Unusually, the articles in the rest of this issue all concern the twentieth century. Joanna C. Dales compares contrasting Liberal Quaker theologies of Meeting for Worship, in particular those of American Quaker Howard Brinton and British renaissance Liberal John William Graham. Dales argues that, while both understood Quaker worship as essentially mystical, Graham’s theology can be placed as more puritan or primitive in his approach, in contrast to the more organic and creative understanding that was popularised in the later twentieth century by the likes of Brinton and George Gorman.

In tandem with Dales’ article, Helen Holt explores the humanism of one of the architects of modernist Quakerism, Rufus Jones. Jones’ humanism has been previously seen as sitting alongside his fundamental assertion that Quaker faith is best understood as collective mysticism, almost as a paradox. However, Holt argues here that Jones is never fully a humanist, in that he sees a divine element in all human action and that his humanism, such as it is, can be seen only in relation to his wider theistic beliefs and in partnership with them.
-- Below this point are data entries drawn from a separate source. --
(* ===== verification/FileSession.v ===== *)
(** * The life of a file: created, written, closed, opened again and read
    through the system calls on descriptors. *)
From stdpp Require Import functions.
From S2P Require Import Prelude Mm Utils Fs KState Sched Devices Sys Queues.
From S2P Require Import FsFacts FsOps UtilsFacts FileFacts CreateFacts WriteFacts ReadFacts FsProps.
From S2P Require Import FileProps Framed Typed FdFacts OpenFacts.

(** Counting references changes nothing for the blocks. *)
Lemma fs_ok_refs s free own d f r op :
  fs_ok s free own → zlookup (dir s) d = Some f → r ≠ -1 ∨ ¬ regular f →
  fs_ok (MkFs (fat s) (ffb s) (disk s) (zinsert d (with_n_refs r f) (dir s)) op) free own.
Proof.
  intros Hok Hf Hr. pose proof (zlookup_Some_range _ _ _ Hf) as Hd.
  assert (∀ i g, zlookup (zinsert d (with_n_refs r f) (dir s)) i = Some g →
    zlookup (dir s) i = Some g ∨ g = with_n_refs r f ∧ i = d) as Hg.
  { intros i g. rewrite zlookup_zinsert by done. case_decide; [|by left]. intros [= <-]. by right. }
  split; simpl; try apply Hok.
  - rewrite zlen_zinsert. apply Hok.
  - intros i g [Hi|[-> ->]]%Hg; [by apply (fo_names _ _ _ Hok i)|by apply (fo_names _ _ _ Hok d f)].
  - intros i g [Hi|[-> ->]]%Hg Hreg; [by apply (fo_file _ _ _ Hok)|].
    destruct (fo_file _ _ _ Hok _ _ Hf Hreg). by split.
  - intros i Hi. apply (fo_other _ _ _ Hok). intros g Hgi. destruct (decide (i = d)) as [->|Hne].
    + simplify_eq. apply (Hi (with_n_refs r f)). by apply zlookup_zinsert_eq.
    + apply Hi. by rewrite zlookup_zinsert_ne.
  - intros i g [Hi|[-> ->]]%Hg Hn; [by eapply (fo_unused _ _ _ Hok)|]. simpl in Hn. by destruct Hr.
Qed.

Lemma named_refs s nm d f r op :
  named s nm → zlookup (dir s) d = Some f →
  named (MkFs (fat s) (ffb s) (disk s) (zinsert d (with_n_refs r f) (dir s)) op) nm.
Proof.
  intros Hn Hf i g. simpl. rewrite zlookup_zinsert by eauto with arrays. case_decide; [|by apply Hn].
  intros [= <-]. subst. by apply (Hn i f).
Qed.

(** The access check passes. *)
Definition accessible (k : kstate) (type addr size : Z) : Prop :=
  access_ok (union_addr (task_addr (sched k)) (cur (sched k))) type addr size (mm k) = Ret 1 (mm k).

Lemma wp_accessible k type addr size (Q : Z → kstate → Prop) X :
  accessible k type addr size → Q 1 k → wp (access_ok_k type addr size) k Q X.
Proof.
  intros Ha HQ. unfold access_ok_k. apply wp_bind, wp_get, wp_zoom. unfold wp.
  change (view MM k) with (mm k). change (cur (view Sched k)) with (cur (sched k)).
  change (task_addr (view Sched k)) with (task_addr (sched k)). rewrite Ha.
  by replace (update MM (mm k) k) with k by (by destruct k).
Qed.

(** Descriptor [fd] of the running process [t] is the open file [o] of a
    regular file, with the routines of one. *)
Record open_regular (k : kstate) (t : task_struct) (fd o : Z) (v : virtual) (d : Z) (f : file) : Prop := {
  og_task : zlookup (task k) (cur (sched k)) = Some t;
  og_fd : descriptor t fd = Some o;
  og_open : opened (fs k) o v d f;
  og_routines : operations f = file_routines;
}.

Lemma open_regular_on k t fd o v d f : open_regular k t fd o v d f → open_on k fd o v d f.
Proof.
  intros [Ht Hfd [Hv Hd Hf] Hr]. split; [|done|done|done|by unfold regular; rewrite Hr].
  exists t. split; [done|]. unfold descriptor in Hfd. by destruct (zlookup _ fd) as [[]|]; simplify_eq/=.
Qed.

Section Calls.
Context (k : kstate) (t : task_struct) (fd o : Z) (v : virtual) (d : Z) (f : file).
Context (Ho : open_regular k t fd o v d f) (Hlen : zlen (file_descriptors t) = MAX_FDS).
It is wonderful that scholarly attention is now turning to twentieth-century Quakers and their theology.

Owain Gethin Evans’ article is part of an ongoing project to chart the Quaker dead of World War I and redress a history that tends to focus on conscientious objection, in its variety of expressions, as the normative Quaker response of the time. At least 30 per cent of eligible Quaker men enlisted and Evans charts through forensic analysis the different categories and counts of those who died, mainly at the front. Nobody before has looked in such detail at this important part of recent Quaker history.
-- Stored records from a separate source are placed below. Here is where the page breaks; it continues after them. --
(** ** What the Go runtime decides *)

Class GoRuntime : Type := {
  (** [strconv.ParseFloat(s, 64)]; [None] when it returns an error *)
  ParseFloat : string -> option float64;
  (** [fmt.Sprintf("%v", v)] for numbers, maps and slices *)
  FormatValue : Value -> string;
  (** [int(f)] when the value of [f] does not fit an [int]: the language
      leaves the result to the implementation *)
  ConvOutOfRange : float64 -> Z;
  (** [strings.TrimSpace] *)
  TrimSpace : string -> string
}.

Section Helpers.
Context `{GoRuntime}.

(** [int(f)] *)
Definition toInt (f : float64) : Z :=
  match F64.trunc f with
  | Some z => if F64.in_int_range z then z else ConvOutOfRange f
  | None => ConvOutOfRange f
  end.

(** [fmt.Sprintf("%v", v)] *)
Definition Sprint (v : Value) : string :=
  match v with
  | VStr s => s
  | VNil => "<nil>"
  | VBool true => "true"
  | VBool false => "false"
  | _ => FormatValue v
  end.

(** query_helpers.go, [toFloat64] *)
Definition toFloat64 (val : Value) : option float64 :=
  match val with
  | VNum v => Some v
  | VInt v => Some (F64.of_Z v)
  | VStr v => ParseFloat v
  | _ => None
  end.

(** query_helpers.go, [getNestedField]: one step of the loop over the
    parts of the path, then the loop *)
Definition nestedStep (current : Value) (part : string) : option Value :=
  match current with
  | VDoc v => Some (index v part)
  | VDocs v => Some (VArr (map (fun item => index item part) v))
  | _ => None
  end.

Fixpoint nestedLoop (current : Value) (parts : list string) : Value :=
  match parts with
  | [] => current
  | part :: parts' =>
      match nestedStep current part with
      | None => VNil
      | Some VNil => VNil
      | Some next => nestedLoop next parts'
      end
  end.

Definition getNestedField (doc : Doc) (field : string) : Value :=
  nestedLoop (VDoc doc) (splitDots field).

End Helpers.

(** ** [$limit] and [$skip] *)

Section Pagination.
Context `{GoRuntime}.

(** The value read under the stage's own key, else under ["value"]. *)
Definition stageNumber (params : Doc) (key : string) : option float64 :=
  match toFloat64 (index params key) with
  | Some f => Some f
  | None => toFloat64 (index params "value")
  end.

(** query_stage_limit.go, [limitStage] *)
Definition limitStage (input : slice Doc) (params : Doc) : slice Doc :=
  match stageNumber params "$limit" with
  | None => input
  | Some limitFloat =>
      let limit := toInt limitFloat in
      if limit <=? 0 then Slice []
      else if Z.of_nat (length (elems input)) <=? limit then input
      else Slice (take (Z.to_nat limit) (elems input))
  end.
(** * Report generators of the squirrel repository

    A shallow embedding of the two report scripts

      - [.github/scripts/generate_report.py]  (module [LogScanner]), and
      - [docs/income/automation/report-generator.py]  (module [ReviewReport]),

    over a small model of the Python run time they use (module [Py]):
    strings, the working directory, the clock, standard output and
    exceptions.  The theorems at the end relate the scripts to the
    properties listed in the specification. *)

From Stdlib Require Import Ascii String.
From stdpp Require Import gmap strings list fin_maps pretty.

Local Set Warnings "-register-all".
Local Open Scope string_scope.
Local Open Scope list_scope.

(* ===================================================================== *)
(** * The Python run time *)
(* ===================================================================== *)

Module Py.

(** ** Strings

    A Python [str] is represented by its UTF-8 encoding, one [ascii] per
    byte, which is how Rocq reads a string literal such as ["✅"]. *)

(** [needle in hay].  UTF-8 is self-synchronising, so that searching the
    encodings finds what searching the code points finds. *)
Fixpoint contains (needle hay : string) : bool :=
  String.prefix needle hay ||
  match hay with
  | EmptyString => false
  | String _ hay' => contains needle hay'
  end.

(** The one-byte line boundaries of [str.splitlines]: LF, VT, FF, CR, FS,
    GS and RS. *)
Definition is_linebreak (c : ascii) : bool :=
  match nat_of_ascii c with
  | 10 | 11 | 12 | 13 | 28 | 29 | 30 => true
  | _ => false
  end.

(** [s.splitlines()], with [cur] the line read so far.  CR LF counts as one
    boundary; NEL (U+0085), LS (U+2028) and PS (U+2029) are boundaries too
    and appear here in their encoded form.  A last line is produced only
    when it is not empty. *)
Fixpoint splitlines_from (cur s : string) : list string :=
  match s with
  | EmptyString => match cur with EmptyString => [] | _ => [cur] end
  | String "013" (String "010" rest) => cur :: splitlines_from "" rest
  | String "194" (String "133" rest) => cur :: splitlines_from "" rest
  | String "226" (String "128" (String "168" rest)) =>
      cur :: splitlines_from "" rest
  | String "226" (String "128" (String "169" rest)) =>
      cur :: splitlines_from "" rest
  | String c rest =>
      if is_linebreak c then cur :: splitlines_from "" rest
      else splitlines_from (cur +:+ String c "") rest
  end.

Definition splitlines (s : string) : list string := splitlines_from "" s.

(** [sep.join(xs)]. *)
Definition join (sep : string) (xs : list string) : string :=
  String.concat sep xs.

(** [f"{n}"] for a non-negative [int]. *)
Definition str_of_int (n : nat) : string := pretty n.

(** The truth value of a list: [if xs:]. *)
Definition truthy {A} (xs : list A) : bool :=
  match xs with [] => false | _ :: _ => true end.

(** ** Exceptions *)

Inductive exn_class :=
  | FileNotFoundError
  | FileExistsError
  | IsADirectoryError
  | NotADirectoryError
  | PermissionError
  | UnicodeDecodeError
  | JSONDecodeError
  | AttributeError
  | TypeError
  | TemplateNotFound
  | TemplateError.

(** An exception object: its class and [str(e)]. *)
Record exn := Exn { exn_cls : exn_class; exn_str : string }.

(** What ends a computation early: an exception of class [Exception], or
    [sys.exit(code)], which [except Exception] does not catch. *)
Inductive signal :=
  | Raise (e : exn)
  | SysExit (code : nat).

Inductive result (A : Type) :=
  | Ok (a : A)
  | Err (s : signal).
Arguments Ok {A} a.
Arguments Err {A} s.

(** ** The world: files, clock, standard output *)

(** An entry of the file system, by path.  The content of a file is the text
    that [read_text()] returns for it; a file that exists and cannot be read
    (no permission, bytes that do not decode) carries the exception that
    reading raises.  Write permissions are not modelled. *)
Inductive node :=
  | Dir
  | File (text : string)
  | Unreadable (e : exn).

Record datetime := Datetime {
  year : nat; month : nat; day : nat;
  hour : nat; minute : nat; second : nat
}.

(** [clock] gives the successive readings of the system clock and [ticks]
    counts the readings made so far. *)
Record world := World {
  files : gmap string node;
  stdout : list string;
  clock : nat → datetime;
  ticks : nat
}.

Definition set_files (w : world) (fs : gmap string node) : world :=
  {| files := fs; stdout := stdout w; clock := clock w; ticks := ticks w |}.

(** ** The monad of effectful code *)

Definition M (A : Type) : Type := world → result A * world.

#[export] Instance M_ret : MRet M := λ A a w, (Ok a, w).
#[export] Instance M_bind : MBind M := λ A B f m w,
  match m w with
  | (Ok a, w') => f a w'
  | (Err s, w') => (Err s, w')
  end.

(** Code that computes without touching the world, and may raise. *)
#[export] Instance result_ret : MRet result := λ A a, Ok a.
#[export] Instance result_bind : MBind result := λ A B f r,
  match r with
  | Ok a => f a
  | Err s => Err s
  end.

Definition lift {A} (r : result A) : M A := λ w, (r, w).

(** A call into a library that returns or raises. *)
Definition lift_exn {A} (r : exn + A) : M A :=
  λ w, match r with
       | inl e => (Err (Raise e), w)
       | inr a => (Ok a, w)
       end.

Definition raise {A} (cls : exn_class) (msg : string) : M A :=
  λ w, (Err (Raise (Exn cls msg)), w).

Definition sys_exit {A} (code : nat) : M A := λ w, (Err (SysExit code), w).

(** [try: body / except Exception as e: handler e]. *)
Definition try_except {A} (body : M A) (handler : exn → M A) : M A :=
  λ w, match body w with
       | (Err (Raise e), w') => handler e w'
       | r => r
       end.

Definition print (line : string) : M unit :=
  λ w, (Ok (), {| files := files w; stdout := stdout w ++ [line];
                  clock := clock w; ticks := ticks w |}).

(** [datetime.now()] and [datetime.utcnow()]: the next reading of the clock
    (each script uses one of the two only). *)
Definition now : M datetime :=
  λ w, (Ok (clock w (ticks w)),
        {| files := files w; stdout := stdout w;
           clock := clock w; ticks := S (ticks w) |}).

(** ** strftime *)

Definition pad2 (n : nat) : string :=
  if decide (n < 10) then "0" +:+ pretty n else pretty n.

(** [%Y] is the year in decimal, four digits from the year 1000 on. *)
Definition fmt_Y (d : datetime) : string := pretty (year d).

(** [strftime('%Y-%m-%d %H:%M:%S UTC')] *)
Definition strftime_utc (d : datetime) : string :=
  fmt_Y d +:+ "-" +:+ pad2 (month d) +:+ "-" +:+ pad2 (day d) +:+ " " +:+
  pad2 (hour d) +:+ ":" +:+ pad2 (minute d) +:+ ":" +:+ pad2 (second d) +:+
  " UTC".

(** [strftime("%Y-%m-%d")] *)
Definition strftime_date (d : datetime) : string :=
  fmt_Y d +:+ "-" +:+ pad2 (month d) +:+ "-" +:+ pad2 (day d).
Gemma Caballer’s article is on a Quaker project in 1940 to repopulate abandoned French villages in the south of France with those displaced from their homes in the north-east of France and some exiled Spanish families. The project was led by an exiled Catalan, Josep Maria Trias Peitx, who was appointed by the regional office of the American Friends Service Committee. Caballer’s work charts and details this under-researched episode in Quaker humanitarian aid and explores the challenges the project faced from both the French authorities’ wariness of ‘strangers’ and the tensions within an increasingly professionalised Quaker service agency. The article is an important contribution to the study of Quaker service in the twentieth century.
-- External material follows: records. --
(** Unfolds the part of a run before the loop along every path it can take:
    the outcome of discovery, of the version lookup, of the validity check,
    of the version prompt, and of each of the three gates. *)
Ltac run_prepare H :=
  rewrite prepare_start in H;
  unfold getNextVersion, getProjects,
    confirmReleaseOptions, confirmAndSet, addTask, handleUserCancel,
    bind, get, modify, emit, throw, processExit, ret, newApp in H;
  simpl in H;
  repeat lazymatch type of H with
         | ?lhs = _ =>
             let d := head_scrutinee lhs in
             lazymatch d with
             | (_, _) => fail
             | _ => let Hc := fresh "Hc" in destruct d eqn:Hc; simpl in H
             end
         end;
  let Ho := fresh "Ho" in
  let Hs := fresh "Hs" in
  apply pair_equal_spec in H; destruct H as [Ho Hs];
  try discriminate Ho;
  lazymatch type of Hs with _ = ?x => subst x end;
  try (lazymatch type of Ho with _ = ?x => is_var x; subst x end);
  cbv beta iota delta [set_currentVersion set_nextVersion set_options
    set_taskQueue set_trace set_envDRY set_taskStatus set_modifiedFiles
    currentVersion modifiedFiles nextVersion options taskQueue taskStatus
    trace envDRY].

Lemma prepare_setup opts o st :
  prepare E (newApp opts) = (o, st) ->
  Forall setupStep (trace st) /\ statusWrites (trace st) = [running] /\
  taskStatus st = running /\ modifiedFiles st = [].
Proof.
  intros H; run_prepare H;
    (split; [repeat constructor|split; [reflexivity|split; reflexivity]]).
Qed.

(** Brings the recorded decisions of a path into the form the goals use. *)
Ltac path_facts :=
  repeat match goal with
         | H : negb _ = true |- _ => apply negb_true_iff in H
         | H : negb _ = false |- _ => apply negb_false_iff in H
         | H : truthy (Some ?b) = true |- _ =>
             is_var b; destruct b; [clear H|discriminate H]
         | H : truthy (Some ?b) = false |- _ =>
             is_var b; destruct b; [discriminate H|clear H]
         end.

(** Goes through the steps of an explicit trace that a hypothesis of
    membership can stand for. *)
Ltac in_trace Hin :=
  simpl in Hin;
  repeat match type of Hin with
         | _ \/ _ => destruct Hin as [Hin|Hin]; [try discriminate Hin|]
         | False => contradiction
         end.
Since the 1990s there has been a growth in the sociological study of British Quakerism, but most of that work has focussed on the internal social dynamics of Quaker organisations, such as local Meeting life or Quaker identity construction in a group where belief is marginal and diverse. Mark J. Read’s work provides a notable and important departure from this, in that he explores Quaker identity in everyday life and, in particular, in the workplace. He uses interviews to explore the way in which individual Quaker agency is employed in the workplace to further Quaker values. His interviewees described how their work harmonised with their religious values, but Read also argues that this Quaker agency is regulated, policed and constrained by the employing organisation.

This issue ends with a selection of book reviews and my thanks go as usual to Rebecca Wynter, our indefatigable Reviews Editor.